Fundamental understanding of the correlation between the structure and reactivity of chemically addressable N-heterocyclic carbene (NHC) molecules on various surfaces is essential for the design of functional NHC-based self-assembled monolayers. In this work, we identified the ways by which the deposition of chemically addressable OH-NHCs on Au(111) or Pt(111) surfaces modified the anchoring geometry and chemical reactivity of surface-anchored NHCs. The properties of surface-anchored NHCs were probed by conducting X-ray photoelectron spectroscopy and polarized near-edge X-ray absorption fine structure measurements. While no preferred orientation was identified for OH-NHCs on Pt(111), the anchored molecules adopted a preferred flat-lying position on Au(111).

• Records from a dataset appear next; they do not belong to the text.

(** * vcf_converter: inspector and validator, embedded and verified

    A shallow embedding of [src/vcf_converter/inspector.py] and
    [src/vcf_converter/validator.py].

    - Python [str] is [string]; a character is a code point below 256.
    - Python [int] is [Z]; [bytes] is [list byte].
    - Exceptions are values of [exn]; a function that can raise returns
      [exn + A] ([inl] is the raised exception, [inr] the returned value).
    - The file system is an explicit record [FileSystem] of the three
      operations the code performs on it: [Path.exists], opening a file
      as text (plain or through gzip) and opening it as bytes.  An open
      text file is the list of what iterating the handle yields: a line,
      or an exception raised by the decoder. *)

From Stdlib Require Import String Ascii List ZArith Lia Bool.
From Stdlib.Strings Require Import Byte.
Import ListNotations.

Open Scope string_scope.
Open Scope Z_scope.

(* ================================================================= *)
(** ** Python string primitives *)

Module PyStr.

(** [len(s)] *)
Definition len (s : string) : Z := Z.of_nat (String.length s).

(** [s[n:]] and [s[:n]] for [0 <= n]. *)
Fixpoint drop (n : nat) (s : string) : string :=
  match n, s with
  | O, _ => s
  | S _, EmptyString => EmptyString
  | S n', String _ s' => drop n' s'
  end.

Fixpoint take (n : nat) (s : string) : string :=
  match n, s with
  | O, _ => EmptyString
  | S _, EmptyString => EmptyString
  | S n', String c s' => String c (take n' s')
  end.

(** [s.startswith(p)] *)
Fixpoint startswith (s p : string) {struct p} : bool :=
  match p, s with
  | EmptyString, _ => true
  | String _ _, EmptyString => false
  | String a p', String b s' => Ascii.eqb a b && startswith s' p'
  end.

(** How Python turns a slice or search bound into a position of
    [0 .. len]: a negative bound counts from the end, and the result is
    clipped. *)
Definition clip (n i : Z) : Z :=
  if i <? 0 then Z.max 0 (i + n) else Z.min i n.

(** [s[a:b]] *)
Definition slice (s : string) (a b : Z) : string :=
  let a' := clip (len s) a in
  let b' := clip (len s) b in
  take (Z.to_nat (b' - a')) (drop (Z.to_nat a') s).

(** The scan behind [str.find]: the least offset [k] with
    [s[k:].startswith(sub)], reported as [i + k]; [-1] when there is
    none. *)
Fixpoint find_at (sub s : string) (i : Z) : Z :=
  if startswith s sub then i
  else match s with
       | EmptyString => -1
       | String _ s' => find_at sub s' (i + 1)
       end.

(** [s.find(sub, start)] *)
Definition find (s sub : string) (start : Z) : Z :=
  let st := if start <? 0 then Z.max 0 (start + len s) else start in
  if len s <? st then -1
  else find_at sub (drop (Z.to_nat st) s) st.

(** [s.rfind(sub)]: the greatest offset, [-1] when there is none. *)
Fixpoint rfind_at (sub s : string) (i : Z) : Z :=
  match s with
  | EmptyString => if startswith s sub then i else -1
  | String _ s' =>
      let r := rfind_at sub s' (i + 1) in
      if 0 <=? r then r else if startswith s sub then i else -1
  end.

Definition rfind (s sub : string) : Z := rfind_at sub s 0.

(** [c.isspace()] for a code point below 256: TAB..CR, FS..US, SPACE,
    NEL and NBSP. *)
Definition isspace (c : ascii) : bool :=
  let n := N_of_ascii c in
  ((9 <=? n) && (n <=? 13) || (28 <=? n) && (n <=? 32)
   || (n =? 133) || (n =? 160))%N.

Fixpoint lstrip (s : string) : string :=
  match s with
  | EmptyString => EmptyString
  | String c s' => if isspace c then lstrip s' else s
  end.

Fixpoint rstrip (s : string) : string :=
  match s with
  | EmptyString => EmptyString
  | String c s' =>
      match rstrip s' with
      | EmptyString => if isspace c then EmptyString else String c EmptyString
      | t => String c t
      end
  end.

(** [s.strip()] *)
Definition strip (s : string) : string := rstrip (lstrip s).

Dehydrogenation and aromatization of the imidazoline ring along with partial hydroxyl oxidation were detected in OH-NHCs that were anchored on Au(111). The dehydrogenation and aromatization reactions were facilitated, along with partial decomposition, for OH-NHCs that were anchored on Pt(111). The spectroscopic results reveal that stronger metal-adsorbate interactions increase the reactivity of surface-anchored OH-NHCs while decreasing their molecular orientational order.